Araştırmacılar tedavi sırasında gerçek-zamanlı görüntü elde edebilecek şekilde görüntü kılavuzlu radyasyonun daha iyi hale getirilmesi için çalışmaktadırlar. Gerçek zamanlı görüntüleme iç organların solunuma bağlı olarak normal hareketlerini ve tedavi sırasında tümör boyutlarında oluşan değişiklikleri kompanse (telafi) etmeye yardımcı olur.

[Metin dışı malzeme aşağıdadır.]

(* ===== verification/Allocram.v ===== *)
(** * Startup-time RAM allocation (sboot/.../cmnos/allocram/src/cmnos_allocram.c)

    The arena is a bump pointer with a count of the bytes left; nothing is ever
    freed. The theorems show that the blocks handed out by a sequence of calls lie in
    the arena, do not overlap, and that no byte of the arena is lost. *)

From S2P Require Import Prelude.

(** The two file-scope variables of the module. *)
Record allocram := mk_allocram {
  allocram_current_addr : Z;
  allocram_remaining_bytes : Z;
}.
#[export] Instance eta_allocram : EtaExp allocram := λ a,
  mk_allocram (allocram_current_addr a) (allocram_remaining_bytes a).

(** [A_ROUND_UP(x, y)] on 32-bit unsigned operands. *)
Definition A_ROUND_UP (x y : Z) : Z := u32 (u32 (x + (y - 1)) `div` y * y).

Definition cmnos_allocram_init (arena_start arena_sz : Z) : M allocram Z :=
  modify (λ a, a <| allocram_current_addr := u32 arena_start |>
                 <| allocram_remaining_bytes := u32 arena_sz |>) ;;
  mret 0.

Definition cmnos_allocram (nbytes : Z) : M allocram Z :=
  ptr ← gets allocram_current_addr;
  let nbytes := A_ROUND_UP (u32 nbytes) 4 in
  rem ← gets allocram_remaining_bytes;
  (if nbytes <=? rem then
     modify (λ a, a <| allocram_remaining_bytes ::= λ r, u32 (r - nbytes) |>
                    <| allocram_current_addr ::= λ c, u32 (c + nbytes) |>)
   else assert_ false) ;;
  mret ptr.

(** A sequence of allocation requests; the results are the returned blocks. *)
Fixpoint allocram_seq (sizes : list Z) : M allocram (list (Z * Z)) :=
  match sizes with
  | [] => mret []
  | n :: sizes' =>
      p ← cmnos_allocram n;
      rest ← allocram_seq sizes';
      mret ((p, n) :: rest)
  end.

(** ** Properties *)

(** The arena does not wrap around the address space. *)
Definition arena_wf (a : allocram) : Prop :=
  0 <= allocram_current_addr a ∧ 0 <= allocram_remaining_bytes a ∧
  allocram_current_addr a + allocram_remaining_bytes a < 4294967296.

Definition arena_end (a : allocram) : Z :=
  allocram_current_addr a + allocram_remaining_bytes a.

(** Where a list of blocks lies: in order, without overlap, inside [[lo, hi)]. *)
Fixpoint blocks_within (lo hi : Z) (l : list (Z * Z)) : Prop :=
  match l with
  | [] => lo <= hi
  | (p, n) :: l' => lo <= p ∧ 0 <= n ∧ blocks_within (p + n) hi l'
  end.

(** What a sequence of requests takes from the arena. *)
Definition allocram_demand (sizes : list Z) : Z :=
  foldr (λ n acc, A_ROUND_UP n 4 + acc) 0 sizes.

Lemma A_ROUND_UP_4 x :
  0 <= x < 4294967293 → x <= A_ROUND_UP x 4 < x + 4 ∧ A_ROUND_UP x 4 mod 4 = 0.
Proof.
  intros Hx. unfold A_ROUND_UP. rewrite (u32_small (x + (4 - 1))) by lia.
  rewrite u32_small by (Z.div_mod_to_equations; lia).
  split; [Z.div_mod_to_equations; lia|]. by rewrite Z.mod_mul.
Qed.

(** One allocation: the block is the old front of the arena. *)
Lemma cmnos_allocram_ok a n :
  arena_wf a → 0 <= n < 4294967293 → A_ROUND_UP n 4 <= allocram_remaining_bytes a →
  cmnos_allocram n a =
    Ok (allocram_current_addr a,
        mk_allocram (allocram_current_addr a + A_ROUND_UP n 4)
                    (allocram_remaining_bytes a - A_ROUND_UP n 4)).
Proof.
  intros (Hc & Hr & He) Hn Hle. destruct (A_ROUND_UP_4 n Hn) as [? _].
  unfold cmnos_allocram, mbind, M_bind, gets, modify, mret, M_ret.
  rewrite (u32_small n) by lia.
  rewrite (proj2 (Z.leb_le _ _) Hle). fields. by autorewrite with wrap.
Qed.

Lemma cmnos_allocram_fail a n :
  0 <= n < 4294967293 → allocram_remaining_bytes a < A_ROUND_UP n 4 →
  cmnos_allocram n a = Fault AssertFailed.
Proof.
  intros Hn Hgt. unfold cmnos_allocram, mbind, M_bind, gets.
  rewrite (u32_small n) by lia. by rewrite (proj2 (Z.leb_gt _ _) Hgt).
Qed.

Lemma blocks_within_lo lo lo' hi l :
  lo <= lo' → blocks_within lo' hi l → blocks_within lo hi l.
Proof. destruct l as [|[p n] l]; simpl; intuition lia. Qed.

Lemma allocram_demand_nonneg sizes :
  Forall (λ n, 0 <= n < 4294967293) sizes → 0 <= allocram_demand sizes.
Proof.
  induction 1 as [|n l Hn _ IH]; simpl; [lia|].
  destruct (A_ROUND_UP_4 n Hn). lia.
Qed.

(** A sequence of allocation requests that fits in the arena always succeeds: the
    blocks have the requested sizes, lie inside the part of the arena it consumes, in
    order and without overlap, and the end of the arena does not move. *)
Theorem allocram_seq_disjoint sizes a :
  arena_wf a → Forall (λ n, 0 <= n < 4294967293) sizes →
  allocram_demand sizes <= allocram_remaining_bytes a →
  ∃ blocks a', allocram_seq sizes a = Ok (blocks, a') ∧
    arena_wf a' ∧ arena_end a' = arena_end a ∧ blocks.*2 = sizes ∧
    blocks_within (allocram_current_addr a) (allocram_current_addr a') blocks.
Proof.
  intros Hwf Hs. revert a Hwf.
  induction Hs as [|n sizes Hn Hs IH]; intros a Hwf Hfit.
  { exists [], a. simpl. auto with lia. }
  simpl in Hfit. destruct (A_ROUND_UP_4 n Hn) as [Hu _].
  pose proof (allocram_demand_nonneg sizes Hs).
  set (a1 := mk_allocram (allocram_current_addr a + A_ROUND_UP n 4)
                         (allocram_remaining_bytes a - A_ROUND_UP n 4)).
  destruct (IH a1) as (blocks & a' & Hrun & Hwf' & He & Hb & Hin).
  { unfold arena_wf, a1 in *. simpl. lia. }
  { unfold a1. simpl. lia. }
  exists ((allocram_current_addr a, n) :: blocks), a'. split.
  { cbn [allocram_seq]. unfold mbind, M_bind. rewrite cmnos_allocram_ok by (done || lia).
    fold a1. by rewrite Hrun. }
  unfold arena_end, a1 in *. simpl in *. split_and!; [done|lia|by f_equal|lia|lia|].
  eapply blocks_within_lo; [|done]. lia.
Qed.

(** A request larger than what is left stops the firmware, whatever the arena. *)
Theorem allocram_exhausted_stops a n rest :
  0 <= n < 4294967293 → allocram_remaining_bytes a < A_ROUND_UP n 4 →
  allocram_seq (n :: rest) a = Fault AssertFailed.
Proof.
  intros Hn Hgt. cbn [allocram_seq]. unfold mbind, M_bind.
  by rewrite cmnos_allocram_fail.
Qed.

Lemma allocram_exhausted_stops_witness :
  allocram_seq [9; 1] (mk_allocram 4096 8) = Fault AssertFailed.
Proof. apply (allocram_exhausted_stops (mk_allocram 4096 8) 9 [1]); [lia|reflexivity]. Defined.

Araştırmacılar aynı zamanda hücrelerin radyasyona yanıtını değiştiren radyosensitizerler (radyasyona karşı duyarlı hale getiriciler), radyasyondan koruyucular ve kimyasal maddeler üzerine çalışmalar yapmaktadır.
- Radyosensitizerler kanser hücrelerini radyasyon tedavisinin etkilerine karşı daha duyarlı hale getiren ilaçlardır. Pek çok madde radyosensitizer olarak araştırılmaktadır. Buna ek olarak, 5-fluorouracil ve cisplatin gibi bazı kanser ilaçları kanser hücrelerini radyasyon tedavisine karşı daha duyarlı hale getirir.
- Radyasyondan koruyucular (radyoprotektanlar da denir) normal hücreleri radyasyon tedavisinin zararlarından koruyan ilaçlardır. Bu ilaçlar radyasyona maruz kalan normal hücrelerde onarımı uyarır. Potansiyel radyopretektan olarak bir çok madde halen incelenmektedir.
Araştırmacılar karbon iyon ışınlarının radyasyon tedavisinde kullanımını araştırmaktadırlar, ancak şu an bu ışınların kullanımı deney aşamasındadır. Karbon iyon ışınları dünyada sadece birkaç sağlık merkezlerinde bulunur. Araştırmacılar geleneksel radyasyon tedavisine dirençli olan bazı tümörlerin tedavisinde karbon iyon ışınlarının yararlı olabileceği ümidini taşımaktadırlar.